Years later, a courageous survivor with strength and intelligence, Grandpa struggled to make ends meet. He worked in factories and lumber companies, joined the United States Armed Forces, and ultimately learned the art of repairing shoes. He eventually married, had four children, bought land, and farmed on the west side. Grandpa used his strength daily, perfecting it delicately not only as a farmer, but by repairing shoes, too. With intensity and purpose, he perfected his craft by bringing relief, comfort, and healing to those with physical needs for whom walking had become not only a chore, but also sometimes impossible.

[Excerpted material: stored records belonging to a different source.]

(** Prices are in units of the collateral's price scale
    everywhere except where the seized amount is computed.  With one eth worth
    1.20 usd, quoted as 120 at scale 100, a liquidator who pays 500 usd receives
    5 eth, worth 6 usd, and not the 437.5 the bonus promises. *)
Theorem seizure_ignores_scale :
  is_ok (liquidate carol alice 0 500 e_liq w5) = true ∧
  tok_balance (ledger w6) usd carol = tok_balance (ledger w5) usd carol - 500 ∧
  tok_balance (ledger w6) eth carol = 5 ∧
  value_of (value_of_type (mkCollateralTypeConfig eth "ETH" 7500 8000 500 0 true 100) 5 e_liq w6) 0 = 6.
Proof. vm_compute. repeat split. Qed.

(** What is lent is the collateral of other users.  Bob has
    no debt, and 5000 usd of collateral; while Alice's loan is open he cannot
    withdraw them. *)
Theorem collateral_lent_out :
  uc_amount (value_of (get_user_collateral bob usd e_borrow w3) (mkUserCollateral bob usd 0 0)) = 5000 ∧
  value_of (user_total_debt bob e_borrow w3) 1 = 0 ∧
  is_ok (withdraw_collateral bob usd 5000 (env_at 50 self [bob]) w1) = true ∧
  is_ok (withdraw_collateral bob usd 5000 (env_at 50 self [bob]) w3) = false.
Proof. vm_compute. repeat split. Qed.

Definition p0 := mkProtocolParams 0 10000 200 400 7500 8000 0 0.

Lemma interest_rate_monotone_witness :
  pp_base_interest_rate_bps p0 ≤ 400 ∧ 400 ≤ 4350 ∧ 4350 ≤ 200 + 400 + 7500.
Proof.
  apply (interest_rate_monotone (S := State) (E := Empty_set) (Ev := Event) p0 4000 9000 e_borrow w0 400 4350 w0 w0).
  - split; cbn; lia.
  - lia.
  - unfold BPS_DENOMINATOR. lia.
  - reflexivity.
  - reflexivity.
Defined.
End CollateralDemo.
(* ===== verification/PredictionMath.v ===== *)
(** * contracts/prediction-markets: the arithmetic

    src/contracts/prediction-markets/src/math.rs: the constant-product quotes of
    the outcome pools, the shares of liquidity providers and the implied price.
    The operators are the plain ones, which panic on overflow. *)

From stdpp Require Import gmap strings list fin_maps.
From S2P Require Import Prelude Soroban AmmMath.
Open Scope Z_scope.

Definition DECIMAL_FACTOR : Z := 10 ^ 18.

Record OutcomePool := mkOutcomePool {
  op_collateral_reserve : Z;
  op_outcome_reserve : Z;
  op_lp_total_supply : Z;
}.

Section math.
Context `{TokenHost} {S E Ev : Type}.

Local Abbreviation C := (M S E Ev).

(** The same code as in the AMM. *)
Definition isqrt (n : Z) : C Z := AmmMath.isqrt n.
Definition ceil_div (a b : Z) : C Z := AmmMath.ceil_div a b.

Definition calculate_buy_amount (collateral_in collateral_reserve outcome_reserve fee_bps : Z) : C Z :=
  if (collateral_in <=? 0) || (collateral_reserve <=? 0) || (outcome_reserve <=? 0) then mret 0
  else
    fee_factor ← plain_sub I128 10000 fee_bps;
    p ← plain_mul I128 collateral_in fee_factor;
    net_collateral ← plain_div I128 p 10000;
    if net_collateral <=? 0 then mret 0
    else
      numerator ← plain_mul I128 outcome_reserve net_collateral;
      denominator ← plain_add I128 collateral_reserve net_collateral;
      plain_div I128 numerator denominator.

Definition calculate_sell_amount (outcome_amount collateral_reserve outcome_reserve fee_bps : Z) : C Z :=
  if (outcome_amount <=? 0) || (collateral_reserve <=? 0) || (outcome_reserve <=? 0) then mret 0
  else if outcome_amount >=? outcome_reserve then mret 0
  else
    k ← plain_mul I128 collateral_reserve outcome_reserve;
    new_outcome_reserve ← plain_add I128 outcome_reserve outcome_amount;
    new_collateral_reserve ← plain_div I128 k new_outcome_reserve;
    gross_collateral ← plain_sub I128 collateral_reserve new_collateral_reserve;
    fee_factor ← plain_sub I128 10000 fee_bps;
    p ← plain_mul I128 gross_collateral fee_factor;
    plain_div I128 p 10000.

Definition calculate_buy_collateral_required
    (outcome_amount collateral_reserve outcome_reserve fee_bps : Z) : C Z :=
  if (outcome_amount <=? 0) || (collateral_reserve <=? 0) || (outcome_reserve <=? 0) then mret 0
  else if outcome_amount >=? outcome_reserve then mret (int_max I128)
  else
    numerator ← plain_mul I128 collateral_reserve outcome_amount;
    denominator ← plain_sub I128 outcome_reserve outcome_amount;
    net_collateral ← ceil_div numerator denominator;
    fee_factor ← plain_sub I128 10000 fee_bps;
    p ← plain_mul I128 net_collateral 10000;
    ceil_div p fee_factor.

Definition calculate_lp_shares_add (collateral_in outcome_in : Z) (pool : OutcomePool) : C Z :=
  if op_lp_total_supply pool =? 0 then
    p ← plain_mul I128 collateral_in outcome_in;
    isqrt p
  else
    p ← plain_mul I128 collateral_in (op_lp_total_supply pool);
    share_c ← plain_div I128 p (op_collateral_reserve pool);
    q ← plain_mul I128 outcome_in (op_lp_total_supply pool);
    share_o ← plain_div I128 q (op_outcome_reserve pool);
    mret (if share_c <? share_o then share_c else share_o).

Definition calculate_lp_withdraw (lp_amount : Z) (pool : OutcomePool) : C (Z * Z) :=
  p ← plain_mul I128 lp_amount (op_collateral_reserve pool);
  collateral_out ← plain_div I128 p (op_lp_total_supply pool);
  q ← plain_mul I128 lp_amount (op_outcome_reserve pool);
  outcome_out ← plain_div I128 q (op_lp_total_supply pool);
  mret (collateral_out, outcome_out).

Definition get_outcome_price (collateral_reserve outcome_reserve : Z) : C Z :=
  s ← plain_add I128 collateral_reserve outcome_reserve;
  if s =? 0 then mret 0
  else
    p ← plain_mul I128 collateral_reserve DECIMAL_FACTOR;
    plain_div I128 p s.

Definition check_cpmm_invariant (old_k new_collateral new_outcome : Z) : C bool :=
  new_k ← plain_mul I128 new_collateral new_outcome;
  mret (new_k >=? old_k).

End math.
(** The tokens of a sell order stay with the seller: Alice sells
    them to the pool after placing the order, and the match still delivers them
    to Bob.  The tokens the two hold exceed the supply. *)
Definition unbacked := opening ++ [(110, [alice], CBuyOutcome alice 0 0 1000 0);
  (120, [alice], CPlaceOrder alice 0 0 Sell DECIMAL_FACTOR 900); (121, [alice], CSellOutcome alice 0 0 900 0);
  (122, [bob], CPlaceOrder bob 0 0 Buy DECIMAL_FACTOR 900); (123, [alice], CMatchSellOrder alice 0 0)].
Definition w_unbacked := run_script exec self unbacked w1.

Theorem sell_order_unbacked :
  script_ok exec self 10 unbacked w1 = true ∧
  OutcomeBalance (store w_unbacked) !! (0, 0, alice) = None ∧
  OutcomeBalance (store w_unbacked) !! (0, 0, bob) = Some 900 ∧
  TotalOutcomeSupply (store w_unbacked) !! (0, 0) = Some 0.
Proof. vm_compute. repeat split. Qed.
End PredictionDemo.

Grandpa was a writer, too, and a poet at heart, his inner life invisible to most, no doubt. Sometimes he felt compelled to write, venting about injustices and defending those without a voice. Sometimes, he would even wake up in the middle of the night and journal his thoughts, compelled to grasp an idea, inspired by a thought or a dream, perhaps giving expression, voice and identity to a life clouded by pain, frustration, and rage about a brutal past and the incomprehensible obliteration of his family.
Grandpa’s family, devout Christians who not only knew God’s Word, but also lived according to God’s principles, died as believers in Jesus Christ. They did not die in vain — their tragic, untimely end would not quell the truth of God’s Word. Grandpa’s unwavering strength — his ability to help others stand and walk — enabled him to provide for his family and to create a life free from oppression and religious persecution.
Grandpa has long since passed — his farm was sold and his shoe repair shops reconfigured. However, he left an indestructible legacy — the legacy of Christianity, a faith that massacres and genocide will never destroy. Grandpa’s children, to this day, like countless children of survivors of the Armenian Genocide, continue to spread the message of the Gospel, despite the horror and history. They serve the Lord in humility, knowing that God’s grace is a gift that not even genocide can take away.
While it is disappointing that a country that I love, honor, and defend does not officially recognize the Armenian Genocide of 1915, the truth remains. Each individual, ultimately, answers to the Lord. In the end, being a Christian Armenian is not about the importance of maintaining our language or about reparations or about the rightful possession of land and boundaries or about maintaining cultural traditions or about worldly opportunity. While these things are significant to our heritage, they are incomparable to our legacy as Christians. Being Armenian, then, is about not only surviving genocide, but thriving and flourishing despite it, too, and only through our faith in Jesus Christ as our Lord and Savior. It is about knowing God’s Word and sharing the message of the Gospel. It’s about being a part of a remnant. And, like Grandpa Leo encouraged, it’s about standing up and always walking with the Lord.
Three events in Fresno to commemorate the Armenian Genocide will take place on April 24:
▪ City Hall, 10 a.m.: Raising the United States and Armenian flags in front of Fresno City Hall, sponsored by the Armenian National Committee of America–Central California and the Armenian Cultural Foundation.
▪ Fresno State, noon: The Armenian Students Organization will hold a commemoration at the Armenian Genocide monument.
▪ Fresno State, 6 p.m.: The Armenian Genocide Commemorative Committee of Fresno will have a civic and religious service at the Armenian Genocide monument. This year, student written essays will be presented and read out loud.
Deanna Moosakhanian Garabedian lives in Selma. She teaches English and is the supplemental instruction coordinator at Reedley College.